▶ Dataset content:
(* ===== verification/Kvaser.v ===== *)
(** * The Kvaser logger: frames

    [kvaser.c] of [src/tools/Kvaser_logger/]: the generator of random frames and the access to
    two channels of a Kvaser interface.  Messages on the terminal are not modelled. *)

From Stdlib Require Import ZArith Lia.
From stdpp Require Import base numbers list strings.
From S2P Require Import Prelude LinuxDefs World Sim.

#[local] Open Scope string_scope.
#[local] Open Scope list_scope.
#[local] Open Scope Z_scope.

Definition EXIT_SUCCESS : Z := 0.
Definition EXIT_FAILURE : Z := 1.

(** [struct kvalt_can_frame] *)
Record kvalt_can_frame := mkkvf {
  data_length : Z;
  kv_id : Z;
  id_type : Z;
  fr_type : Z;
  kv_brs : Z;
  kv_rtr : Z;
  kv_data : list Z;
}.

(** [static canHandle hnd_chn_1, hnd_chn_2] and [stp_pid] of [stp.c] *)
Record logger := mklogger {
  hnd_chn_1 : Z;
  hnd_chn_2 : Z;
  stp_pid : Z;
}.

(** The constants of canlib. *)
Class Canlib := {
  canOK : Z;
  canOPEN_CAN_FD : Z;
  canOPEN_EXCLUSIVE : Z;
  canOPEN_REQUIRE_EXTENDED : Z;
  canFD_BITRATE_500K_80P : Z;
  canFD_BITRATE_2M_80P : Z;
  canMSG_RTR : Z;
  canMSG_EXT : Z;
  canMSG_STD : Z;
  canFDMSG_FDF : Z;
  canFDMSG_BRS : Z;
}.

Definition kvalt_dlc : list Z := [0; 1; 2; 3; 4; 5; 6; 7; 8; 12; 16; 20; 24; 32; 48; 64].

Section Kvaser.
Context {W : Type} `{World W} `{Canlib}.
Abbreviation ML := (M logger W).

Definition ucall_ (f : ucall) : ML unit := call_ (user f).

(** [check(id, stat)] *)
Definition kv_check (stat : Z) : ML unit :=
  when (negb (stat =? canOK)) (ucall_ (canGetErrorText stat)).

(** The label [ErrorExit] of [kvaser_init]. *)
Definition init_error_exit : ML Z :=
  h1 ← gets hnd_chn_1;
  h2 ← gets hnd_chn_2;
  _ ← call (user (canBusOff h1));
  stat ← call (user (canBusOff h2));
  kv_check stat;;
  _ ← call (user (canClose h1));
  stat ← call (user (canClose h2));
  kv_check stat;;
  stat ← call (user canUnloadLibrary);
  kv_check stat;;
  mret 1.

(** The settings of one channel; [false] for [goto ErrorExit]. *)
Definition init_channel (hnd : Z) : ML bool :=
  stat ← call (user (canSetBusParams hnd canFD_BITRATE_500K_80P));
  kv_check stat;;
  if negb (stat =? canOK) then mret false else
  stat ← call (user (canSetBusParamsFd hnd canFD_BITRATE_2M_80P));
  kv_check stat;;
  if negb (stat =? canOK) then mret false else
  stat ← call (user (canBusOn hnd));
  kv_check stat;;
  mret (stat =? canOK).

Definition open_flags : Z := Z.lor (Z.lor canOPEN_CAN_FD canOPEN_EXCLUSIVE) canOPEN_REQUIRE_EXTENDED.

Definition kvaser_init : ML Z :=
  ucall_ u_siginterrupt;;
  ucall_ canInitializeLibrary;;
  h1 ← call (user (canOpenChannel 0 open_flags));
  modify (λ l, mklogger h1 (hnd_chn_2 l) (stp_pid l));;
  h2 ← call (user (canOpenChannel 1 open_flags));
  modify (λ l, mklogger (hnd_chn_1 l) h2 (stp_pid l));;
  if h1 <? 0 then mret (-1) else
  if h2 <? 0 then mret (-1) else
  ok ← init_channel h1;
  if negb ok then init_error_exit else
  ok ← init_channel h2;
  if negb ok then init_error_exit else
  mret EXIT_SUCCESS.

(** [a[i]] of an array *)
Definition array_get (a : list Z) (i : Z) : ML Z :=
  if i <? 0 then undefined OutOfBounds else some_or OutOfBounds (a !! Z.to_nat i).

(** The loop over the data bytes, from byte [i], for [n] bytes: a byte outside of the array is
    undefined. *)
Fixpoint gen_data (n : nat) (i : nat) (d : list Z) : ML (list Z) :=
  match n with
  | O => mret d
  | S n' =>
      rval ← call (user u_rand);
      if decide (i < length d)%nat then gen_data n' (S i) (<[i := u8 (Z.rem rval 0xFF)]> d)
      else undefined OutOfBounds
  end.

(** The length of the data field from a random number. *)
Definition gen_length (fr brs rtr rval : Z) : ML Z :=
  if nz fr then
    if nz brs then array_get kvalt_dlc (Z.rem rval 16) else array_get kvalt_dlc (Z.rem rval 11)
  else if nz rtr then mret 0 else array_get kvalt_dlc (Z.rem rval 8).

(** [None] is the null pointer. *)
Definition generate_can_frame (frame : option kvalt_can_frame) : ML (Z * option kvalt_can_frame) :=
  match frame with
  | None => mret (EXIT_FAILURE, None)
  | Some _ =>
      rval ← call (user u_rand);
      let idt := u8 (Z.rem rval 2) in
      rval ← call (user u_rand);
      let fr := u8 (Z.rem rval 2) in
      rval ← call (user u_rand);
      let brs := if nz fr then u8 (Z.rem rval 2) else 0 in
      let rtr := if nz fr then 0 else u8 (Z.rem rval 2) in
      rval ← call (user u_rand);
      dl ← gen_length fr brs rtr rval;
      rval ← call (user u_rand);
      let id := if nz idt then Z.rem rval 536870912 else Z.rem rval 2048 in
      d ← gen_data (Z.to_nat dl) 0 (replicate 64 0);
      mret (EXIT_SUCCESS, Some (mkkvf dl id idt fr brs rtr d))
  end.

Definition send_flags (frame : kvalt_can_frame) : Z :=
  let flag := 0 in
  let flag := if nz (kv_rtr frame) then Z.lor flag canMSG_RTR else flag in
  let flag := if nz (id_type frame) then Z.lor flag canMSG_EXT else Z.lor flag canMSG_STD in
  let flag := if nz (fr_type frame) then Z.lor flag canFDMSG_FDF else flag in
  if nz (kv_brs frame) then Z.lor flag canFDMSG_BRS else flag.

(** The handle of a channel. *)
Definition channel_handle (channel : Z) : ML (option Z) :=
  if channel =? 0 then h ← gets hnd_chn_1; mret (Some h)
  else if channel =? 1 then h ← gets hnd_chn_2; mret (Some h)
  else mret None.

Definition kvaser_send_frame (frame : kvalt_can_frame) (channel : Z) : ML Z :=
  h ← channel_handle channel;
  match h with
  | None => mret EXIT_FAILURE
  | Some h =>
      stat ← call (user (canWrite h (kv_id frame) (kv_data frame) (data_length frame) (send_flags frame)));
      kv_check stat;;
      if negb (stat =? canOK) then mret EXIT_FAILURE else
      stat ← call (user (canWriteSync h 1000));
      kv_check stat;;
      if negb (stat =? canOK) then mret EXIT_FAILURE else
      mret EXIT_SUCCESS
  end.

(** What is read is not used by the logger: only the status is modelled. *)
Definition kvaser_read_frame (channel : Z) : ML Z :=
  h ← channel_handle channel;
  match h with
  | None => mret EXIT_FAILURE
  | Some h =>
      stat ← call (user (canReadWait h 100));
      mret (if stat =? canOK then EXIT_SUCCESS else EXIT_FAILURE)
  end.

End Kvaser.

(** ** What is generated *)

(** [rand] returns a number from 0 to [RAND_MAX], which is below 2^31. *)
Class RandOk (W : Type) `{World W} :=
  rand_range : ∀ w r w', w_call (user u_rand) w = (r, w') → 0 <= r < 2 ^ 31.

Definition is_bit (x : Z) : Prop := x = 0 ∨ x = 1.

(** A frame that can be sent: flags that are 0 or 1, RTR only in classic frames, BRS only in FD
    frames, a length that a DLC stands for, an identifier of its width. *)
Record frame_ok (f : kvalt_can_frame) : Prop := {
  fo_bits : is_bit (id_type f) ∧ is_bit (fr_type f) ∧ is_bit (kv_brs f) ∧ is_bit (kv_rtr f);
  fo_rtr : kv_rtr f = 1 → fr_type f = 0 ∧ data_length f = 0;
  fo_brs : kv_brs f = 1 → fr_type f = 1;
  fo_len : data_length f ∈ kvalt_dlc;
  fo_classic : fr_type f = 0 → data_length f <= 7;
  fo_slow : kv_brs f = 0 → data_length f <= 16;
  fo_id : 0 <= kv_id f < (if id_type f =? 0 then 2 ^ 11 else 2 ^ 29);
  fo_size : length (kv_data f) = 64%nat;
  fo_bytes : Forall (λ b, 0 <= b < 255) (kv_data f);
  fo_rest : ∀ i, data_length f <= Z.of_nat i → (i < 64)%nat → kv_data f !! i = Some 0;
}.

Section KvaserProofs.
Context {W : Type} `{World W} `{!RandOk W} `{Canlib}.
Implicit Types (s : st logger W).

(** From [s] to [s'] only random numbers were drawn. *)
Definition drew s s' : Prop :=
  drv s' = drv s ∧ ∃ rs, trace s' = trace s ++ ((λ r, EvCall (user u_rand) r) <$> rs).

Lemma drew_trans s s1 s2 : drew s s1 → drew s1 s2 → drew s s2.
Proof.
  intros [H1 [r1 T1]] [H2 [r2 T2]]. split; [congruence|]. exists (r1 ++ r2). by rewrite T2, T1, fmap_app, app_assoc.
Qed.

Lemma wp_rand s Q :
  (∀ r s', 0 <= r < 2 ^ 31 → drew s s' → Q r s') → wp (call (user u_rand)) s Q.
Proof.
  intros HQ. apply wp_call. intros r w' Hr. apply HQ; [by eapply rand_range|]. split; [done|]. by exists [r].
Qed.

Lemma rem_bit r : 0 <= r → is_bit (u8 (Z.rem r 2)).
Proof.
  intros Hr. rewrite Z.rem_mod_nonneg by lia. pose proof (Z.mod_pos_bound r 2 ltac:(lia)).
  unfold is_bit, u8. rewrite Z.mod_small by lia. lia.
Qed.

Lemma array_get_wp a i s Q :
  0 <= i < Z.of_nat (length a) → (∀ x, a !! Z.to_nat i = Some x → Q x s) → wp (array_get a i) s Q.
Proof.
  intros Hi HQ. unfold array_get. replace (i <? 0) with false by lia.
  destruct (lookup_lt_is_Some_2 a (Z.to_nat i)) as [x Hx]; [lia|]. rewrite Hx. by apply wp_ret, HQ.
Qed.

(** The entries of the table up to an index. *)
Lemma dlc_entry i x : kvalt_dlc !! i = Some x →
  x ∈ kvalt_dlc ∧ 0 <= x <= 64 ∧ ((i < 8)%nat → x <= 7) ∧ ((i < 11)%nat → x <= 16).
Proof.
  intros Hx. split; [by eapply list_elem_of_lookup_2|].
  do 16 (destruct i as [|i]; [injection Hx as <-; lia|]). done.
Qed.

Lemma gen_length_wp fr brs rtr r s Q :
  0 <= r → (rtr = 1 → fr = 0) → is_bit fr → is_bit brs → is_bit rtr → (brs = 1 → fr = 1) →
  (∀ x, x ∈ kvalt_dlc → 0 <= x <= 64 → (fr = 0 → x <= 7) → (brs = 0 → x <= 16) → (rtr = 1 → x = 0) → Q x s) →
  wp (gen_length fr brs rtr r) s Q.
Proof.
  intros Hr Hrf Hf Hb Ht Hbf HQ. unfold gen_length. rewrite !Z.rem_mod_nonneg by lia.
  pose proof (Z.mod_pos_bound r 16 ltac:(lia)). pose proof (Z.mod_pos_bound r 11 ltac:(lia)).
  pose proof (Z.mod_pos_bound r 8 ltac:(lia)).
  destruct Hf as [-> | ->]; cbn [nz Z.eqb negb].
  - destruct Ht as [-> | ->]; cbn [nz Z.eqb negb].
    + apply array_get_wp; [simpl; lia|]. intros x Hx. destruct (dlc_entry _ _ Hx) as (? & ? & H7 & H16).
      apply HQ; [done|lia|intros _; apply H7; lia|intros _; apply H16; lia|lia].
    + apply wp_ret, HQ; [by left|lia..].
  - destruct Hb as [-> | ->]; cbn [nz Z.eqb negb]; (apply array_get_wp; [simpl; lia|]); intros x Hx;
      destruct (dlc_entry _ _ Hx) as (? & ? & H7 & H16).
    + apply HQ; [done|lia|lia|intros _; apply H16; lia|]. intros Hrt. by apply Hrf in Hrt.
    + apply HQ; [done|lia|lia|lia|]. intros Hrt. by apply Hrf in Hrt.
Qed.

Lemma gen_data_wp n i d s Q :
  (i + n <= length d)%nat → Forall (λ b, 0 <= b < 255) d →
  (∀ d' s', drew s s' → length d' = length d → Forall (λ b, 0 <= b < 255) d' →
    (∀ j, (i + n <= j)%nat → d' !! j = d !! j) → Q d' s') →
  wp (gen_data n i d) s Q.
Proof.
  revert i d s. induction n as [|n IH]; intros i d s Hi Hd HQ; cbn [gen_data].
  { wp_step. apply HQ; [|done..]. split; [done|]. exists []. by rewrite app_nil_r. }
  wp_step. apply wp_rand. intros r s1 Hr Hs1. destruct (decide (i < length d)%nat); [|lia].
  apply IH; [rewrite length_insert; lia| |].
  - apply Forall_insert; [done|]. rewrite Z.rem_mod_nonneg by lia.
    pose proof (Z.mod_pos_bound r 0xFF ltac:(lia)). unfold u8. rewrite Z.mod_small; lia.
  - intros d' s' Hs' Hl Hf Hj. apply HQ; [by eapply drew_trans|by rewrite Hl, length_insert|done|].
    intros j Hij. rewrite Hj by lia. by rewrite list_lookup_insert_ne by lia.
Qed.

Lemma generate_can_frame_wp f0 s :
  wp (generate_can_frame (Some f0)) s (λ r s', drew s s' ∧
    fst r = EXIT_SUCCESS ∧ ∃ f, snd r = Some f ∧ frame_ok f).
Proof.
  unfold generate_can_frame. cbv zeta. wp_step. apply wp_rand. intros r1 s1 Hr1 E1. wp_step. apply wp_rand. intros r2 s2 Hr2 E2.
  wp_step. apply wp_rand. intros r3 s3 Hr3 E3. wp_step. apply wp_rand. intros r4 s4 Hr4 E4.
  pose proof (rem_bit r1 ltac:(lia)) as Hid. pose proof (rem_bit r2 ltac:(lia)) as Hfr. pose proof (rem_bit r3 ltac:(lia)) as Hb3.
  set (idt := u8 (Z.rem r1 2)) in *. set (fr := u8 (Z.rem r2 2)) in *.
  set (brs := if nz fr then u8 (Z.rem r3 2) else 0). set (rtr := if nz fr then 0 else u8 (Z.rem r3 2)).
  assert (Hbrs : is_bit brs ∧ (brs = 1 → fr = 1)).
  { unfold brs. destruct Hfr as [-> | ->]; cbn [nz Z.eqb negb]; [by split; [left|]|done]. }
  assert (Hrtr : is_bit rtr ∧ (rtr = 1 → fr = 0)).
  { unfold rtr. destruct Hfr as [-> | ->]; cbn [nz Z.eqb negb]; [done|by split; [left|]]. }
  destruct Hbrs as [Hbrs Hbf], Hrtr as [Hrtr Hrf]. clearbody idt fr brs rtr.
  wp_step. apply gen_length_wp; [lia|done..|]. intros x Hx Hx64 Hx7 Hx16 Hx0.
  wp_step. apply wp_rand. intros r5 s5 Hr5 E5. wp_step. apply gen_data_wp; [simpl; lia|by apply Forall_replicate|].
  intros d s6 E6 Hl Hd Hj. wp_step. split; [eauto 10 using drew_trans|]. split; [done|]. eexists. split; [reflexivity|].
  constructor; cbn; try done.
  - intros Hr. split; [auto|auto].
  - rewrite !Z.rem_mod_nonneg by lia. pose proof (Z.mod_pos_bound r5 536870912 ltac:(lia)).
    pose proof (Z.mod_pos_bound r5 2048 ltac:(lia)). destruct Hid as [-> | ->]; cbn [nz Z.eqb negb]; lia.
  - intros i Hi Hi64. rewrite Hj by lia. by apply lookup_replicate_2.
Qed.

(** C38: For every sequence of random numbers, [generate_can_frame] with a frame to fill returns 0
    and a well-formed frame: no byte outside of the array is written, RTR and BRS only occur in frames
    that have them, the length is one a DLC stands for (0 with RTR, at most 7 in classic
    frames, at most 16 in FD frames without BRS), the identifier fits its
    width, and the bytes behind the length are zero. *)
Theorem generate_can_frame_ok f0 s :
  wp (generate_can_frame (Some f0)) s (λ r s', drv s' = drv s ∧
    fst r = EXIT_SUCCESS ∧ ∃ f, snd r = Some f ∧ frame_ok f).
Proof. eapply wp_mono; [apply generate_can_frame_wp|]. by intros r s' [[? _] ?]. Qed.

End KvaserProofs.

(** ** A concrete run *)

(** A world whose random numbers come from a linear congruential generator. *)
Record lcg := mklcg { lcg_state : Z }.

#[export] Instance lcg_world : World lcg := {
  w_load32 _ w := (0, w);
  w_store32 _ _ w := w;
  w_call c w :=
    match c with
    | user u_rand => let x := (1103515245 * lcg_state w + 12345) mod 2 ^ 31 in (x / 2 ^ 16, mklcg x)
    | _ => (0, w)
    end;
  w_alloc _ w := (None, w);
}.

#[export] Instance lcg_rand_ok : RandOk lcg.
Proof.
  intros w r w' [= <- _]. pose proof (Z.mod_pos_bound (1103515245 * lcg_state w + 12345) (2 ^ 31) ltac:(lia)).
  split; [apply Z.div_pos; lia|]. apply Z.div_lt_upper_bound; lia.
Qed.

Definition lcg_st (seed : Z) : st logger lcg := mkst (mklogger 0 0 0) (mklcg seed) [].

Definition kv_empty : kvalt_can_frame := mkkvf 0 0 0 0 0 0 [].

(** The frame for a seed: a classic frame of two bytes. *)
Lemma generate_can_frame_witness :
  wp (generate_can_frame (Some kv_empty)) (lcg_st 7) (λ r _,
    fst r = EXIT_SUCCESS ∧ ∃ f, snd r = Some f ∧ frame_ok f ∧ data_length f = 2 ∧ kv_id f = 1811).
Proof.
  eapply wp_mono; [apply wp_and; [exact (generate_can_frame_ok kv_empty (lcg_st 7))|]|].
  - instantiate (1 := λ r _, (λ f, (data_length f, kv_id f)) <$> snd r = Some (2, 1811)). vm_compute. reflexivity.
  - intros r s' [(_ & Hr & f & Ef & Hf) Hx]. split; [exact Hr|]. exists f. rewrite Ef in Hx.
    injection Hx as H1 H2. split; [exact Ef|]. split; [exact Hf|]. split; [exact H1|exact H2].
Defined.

▶ What you will do: Take the entries above and return only the lines from the one with "- intros Hr. split; [auto|auto]." to the one with "Theorem generate_can_frame_ok f0", both included, unchanged.

▶ Response to the task:
  - intros Hr. split; [auto|auto].
  - rewrite !Z.rem_mod_nonneg by lia. pose proof (Z.mod_pos_bound r5 536870912 ltac:(lia)).
    pose proof (Z.mod_pos_bound r5 2048 ltac:(lia)). destruct Hid as [-> | ->]; cbn [nz Z.eqb negb]; lia.
  - intros i Hi Hi64. rewrite Hj by lia. by apply lookup_replicate_2.
Qed.

(** C38: For every sequence of random numbers, [generate_can_frame] with a frame to fill returns 0
    and a well-formed frame: no byte outside of the array is written, RTR and BRS only occur in frames
    that have them, the length is one a DLC stands for (0 with RTR, at most 7 in classic
    frames, at most 16 in FD frames without BRS), the identifier fits its
    width, and the bytes behind the length are zero. *)
Theorem generate_can_frame_ok f0 s :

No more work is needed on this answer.